The chances of you developing a disease can be different depending on whether you inherit the gene that impacts the disease from your mother or father. A study, published in the journal Nature, looked at the parental origin of gene variants and found five different disease-associated gene variants that had different and even opposing effects depending on parental origin. The same gene variant, when inherited from one parent increased the risk for disease, but it was protective if inherited from the other parent.

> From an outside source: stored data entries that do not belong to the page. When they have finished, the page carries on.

(** Positions that decrease, all at least two below [sp]. *)
Fixpoint descending (sp : Z) (ps : list Z) : Prop :=
  match ps with
  | [] => True
  | p :: ps' => (p + 2 <= sp)%Z /\ descending (p + 1) ps'
  end.

Lemma descending_weaken sp sp' ps : (sp <= sp')%Z -> descending sp ps -> descending sp' ps.
Proof. destruct ps; [done|]. cbn. intros ? [? ?]. split; [lia|done]. Qed.

Definition seen (ps : list Z) : list Z := List.filter newline_at ps.

Definition start_after (sp : Z) (L : list Z) : Z := List.last (map Z.succ L) sp.

(** What a scan finds: the start of the tail at the newline that completes the
    count, or how far it came. *)
Definition found_in (L : list Z) (sp lf : Z) : Z * Z :=
  match L !! Z.to_nat (count - lf - 1) with
  | Some p => ((p + 1)%Z, count)
  | None => (start_after sp L, (lf + Z.of_nat (length L))%Z)
  end.

Lemma start_after_cons sp p L : start_after sp (p :: L) = start_after (p + 1) L.
Proof. unfold start_after. cbn [map]. apply last_cons_default. Qed.

Lemma visit_found ps sp lf :
  (lf < count)%Z -> descending sp ps -> visit ps sp lf = found_in (seen ps) sp lf.
Proof.
  revert sp lf. induction ps as [|p ps IH]; intros sp lf Hlf Hd.
  { unfold found_in. cbn. f_equal. lia. }
  destruct Hd as [Hp Hd]. cbn [visit seen List.filter].
  assert (move_start sp p = (p + 1)%Z) as Hm
    by (unfold move_start; destruct (Z.eqb_spec (sp - p) 1); [lia|done]).
  destruct (newline_at p); [|apply IH; [done|]; eapply descending_weaken; [|exact Hd]; lia].
  rewrite Hm. fold (seen ps). unfold found_in. destruct (Z.eqb_spec (lf + 1) count) as [E|E].
  - replace (Z.to_nat (count - lf - 1)) with 0 by lia. cbn. by rewrite E.
  - rewrite IH by (done || lia). unfold found_in.
    replace (Z.to_nat (count - lf - 1)) with (S (Z.to_nat (count - (lf + 1) - 1))) by lia.
    cbn [lookup list_lookup length]. destruct (seen ps !! _); [done|].
    rewrite start_after_cons. f_equal. lia.
Qed.

Lemma start_after_app sp L1 L2 : start_after sp (L1 ++ L2) = start_after (start_after sp L1) L2.
Proof.
  revert sp. induction L1 as [|p L1 IH]; intros sp; [done|].
  cbn [app]. by rewrite !start_after_cons, IH.
Qed.

Lemma found_in_app L1 L2 sp lf :
  (lf < count)%Z ->
  found_in (L1 ++ L2) sp lf =
  if (lf + Z.of_nat (length L1) <? count)%Z
  then found_in L2 (start_after sp L1) (lf + Z.of_nat (length L1))
  else found_in L1 sp lf.
Proof.
  intros Hlf. unfold found_in. destruct (Z.ltb_spec (lf + Z.of_nat (length L1)) count) as [H1|H1].
  - rewrite lookup_app_r by lia.
    replace (Z.to_nat (count - lf - 1) - length L1)
      with (Z.to_nat (count - (lf + Z.of_nat (length L1)) - 1)) by lia.
    destruct (L2 !! _); [done|]. rewrite start_after_app, length_app. f_equal. lia.
  - rewrite lookup_app_l by lia.
    destruct (lookup_lt_is_Some_2 L1 (Z.to_nat (count - lf - 1))) as [p ->]; [lia|done].
Qed.

Lemma found_in_bounds L sp lf :
  (lf < count)%Z ->
  if (lf + Z.of_nat (length L) <? count)%Z
  then found_in L sp lf = (start_after sp L, (lf + Z.of_nat (length L))%Z)
  else (found_in L sp lf).2 = count.
Proof.
  intros Hlf. unfold found_in. destruct (Z.ltb_spec (lf + Z.of_nat (length L)) count) as [H1|H1].
  - by rewrite lookup_ge_None_2 by lia.
  - destruct (lookup_lt_is_Some_2 L (Z.to_nat (count - lf - 1))) as [p ->]; [lia|done].
Qed.

Lemma seen_app ps1 ps2 : seen (ps1 ++ ps2) = seen ps1 ++ seen ps2.
Proof. apply List.filter_app. Qed.
(** ** The lists of versions ([search.go]) *)
Definition git_missing (w : W) : option error :=
  match GoOs.LookPath w "git" with Ok _ => None | Err e => Some e end.
Definition git_output (w : W) (args : list string) : result string := program_output w "git" "" args.

Definition version_line (w : W) (binDir program versionStr : string) : string :=
  printVersion (fun p => is_ok (Stat w p)) (ResolveSymlink w) binDir program versionStr.

Definition version_lines (w : W) (binDir program : string) (versions : list Version) : list string :=
  map (fun v => version_line w binDir program (Str v)) versions ++ [version_line w binDir program "master"].

Definition SearchVersions (searchCtx : SearchCtx) (cliOpts : CliOpts) (program : string) : io W (list string) :=
  if decide (program = ProgramEe) then
    bundles <- with_creds cliOpts (fun arch os creds request =>
                 FetchBundlesInfo arch os creds request
                   (mkSearchCtx (Filter searchCtx) "enterprise" (ReleaseVersion searchCtx) (ProgramName searchCtx)
                      (DevBuilds searchCtx))) ;;
    env <- look (fun _ => deref (opts_Env cliOpts)) ;;
    ask (fun w => map (fun b => version_line w (env_BinDir env) program (Str (bundle_Version b))) bundles.1)
  else
    let repo := if decide (program = ProgramCe) then GitRepoTarantool
                else if decide (program = ProgramTt) then GitRepoTT else "" in
    versions <- look (fun w => GetVersionsFromGitRemote (git_missing w) (git_output w) repo) ;;
    env <- look (fun _ => deref (opts_Env cliOpts)) ;;
    ask (fun w => version_lines w (env_BinDir env) program versions).

Definition local_repo (configPath : string) (cliOpts : CliOpts) : string :=
  match opts_Repo cliOpts with
  | Some repo => if decide (repo_Install repo = "") then filepath_Join [path_Dir configPath; "distfiles"]
                 else repo_Install repo
  | None => filepath_Join [path_Dir configPath; "distfiles"]
  end.
(** The words that complete the command line are paths, with the name of the root, and not
    names of modules. *)
Lemma root_completion_proposes_paths {W} `{GoMapOrder} exec_Output modulesInfo (w : W) path m :
  modulesInfo !! path = Some m -> IsInternal m = false ->
  exists description, path +:+ tab +:+ description ∈ (RootShellCompletionCommands exec_Output modulesInfo w).1.
Proof.
  intros Hp Hm. unfold RootShellCompletionCommands. cbn [fst].
  destruct (GetExternalModuleDescription exec_Output (ExternalPath m) w) as [d [err|]] eqn:Hd.
  - exists "Failed to get description". apply list_elem_of_omap. exists (path, m).
    split; [by apply elem_of_range_map|]. cbn. by rewrite Hm, Hd.
  - exists d. apply list_elem_of_omap. exists (path, m).
    split; [by apply elem_of_range_map|]. cbn. by rewrite Hm, Hd.
Qed.

(** ** Ends of runs *)

(** tt exits with zero exactly when a command returned no error. *)
Lemma HandleCmdErr_exit is_arg_error r : exit_code (HandleCmdErr is_arg_error r) = 0 <-> is_ok r = true.
Proof. destruct r as [|e]; cbn; [done|]. by destruct (is_arg_error e), (is_abort e). Qed.

(** ** Completion scripts *)
Lemma cut_at_Some s sub a b : cut_at s sub = Some (a, b) -> s = a +:+ b /\ HasPrefix b sub = true.
Proof.
  revert a b. induction s as [|c s IH]; intros a b; cbn [cut_at].
  - destruct (HasPrefix "" sub) eqn:Hp; [|done]. by intros [= <- <-].
  - destruct (HasPrefix (String c s) sub) eqn:Hp; [by intros [= <- <-]|].
    destruct (cut_at s sub) as [[a' b']|]; [|done]. intros [= <- <-].
    destruct (IH a' b' eq_refl) as [-> Hb]. by split.
Qed.

(** The script of cobra is kept, in two parts: the injection stands before the label. *)
Lemma injectRocksCompletion_keeps EmbedCompletions shell completion script :
  injectRocksCompletion EmbedCompletions shell completion = Ok script ->
  exists before after injection rocks,
    completion = before +:+ after /\ HasPrefix after label = true /\
    script = before +:+ injection +:+ after +:+ rocks.
Proof.
  unfold injectRocksCompletion. intros (injection & _ & (rocks & _ & Hs)%rbind_Ok)%rbind_Ok.
  destruct (cut_at completion label) as [[before after]|] eqn:Hc; [|done]. injection Hs as <-.
  apply cut_at_Some in Hc as [-> Hp]. by exists before, after, injection, rocks.
Qed.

Normally, everyone inherits one gene from the father and one from the mother for every protein that is produced in the body. But with a small number of genes, either the father’s or the mother’s gene is silenced. This process is called “imprinting”. Imprinting is needed for normal development of the embryo. Previously, no one had looked at the association of imprinting and the development or risk for disease. The authors of the Nature publication write: “Although many associations between sequence variants and human traits have been discovered through genome-wide associations, the impact of parental origin has largely been ignored” (Kong, A. et al.).
The scientists at the non-profit Icelandig company deCODE genetics, studied the genes of more than 38,000 Icelanders and determined the parental origin of most of their genes. Then they focused on some genes with variations that were known to be associated with disease. They found five parental origin specific associations. One was breast cancer associated, another was related to skin cancer (basal cell carcinoma), and three were associated with type 2 diabetes. Interestingly, when one of the type 2 diabetes associated gene variant came from the father, there was a 41 percent increase in risk of disease, but when the variant came from the mother, it was protective and lowered the risk.
This study may be just the beginning for understanding the inheritance of genetic risk factors for disease. Imprinting of genetic variants may explain why some diseases skip generations. It is likely, now that the tools for imprinting of genetic variants are available, many more genetic risk factor will be found and assessed. One important area will be the association of genetic variants with mental illnesses.
Kong, A. et al. Parental origin of sequence variants associated with complex diseases. Nature (2009) 462:868.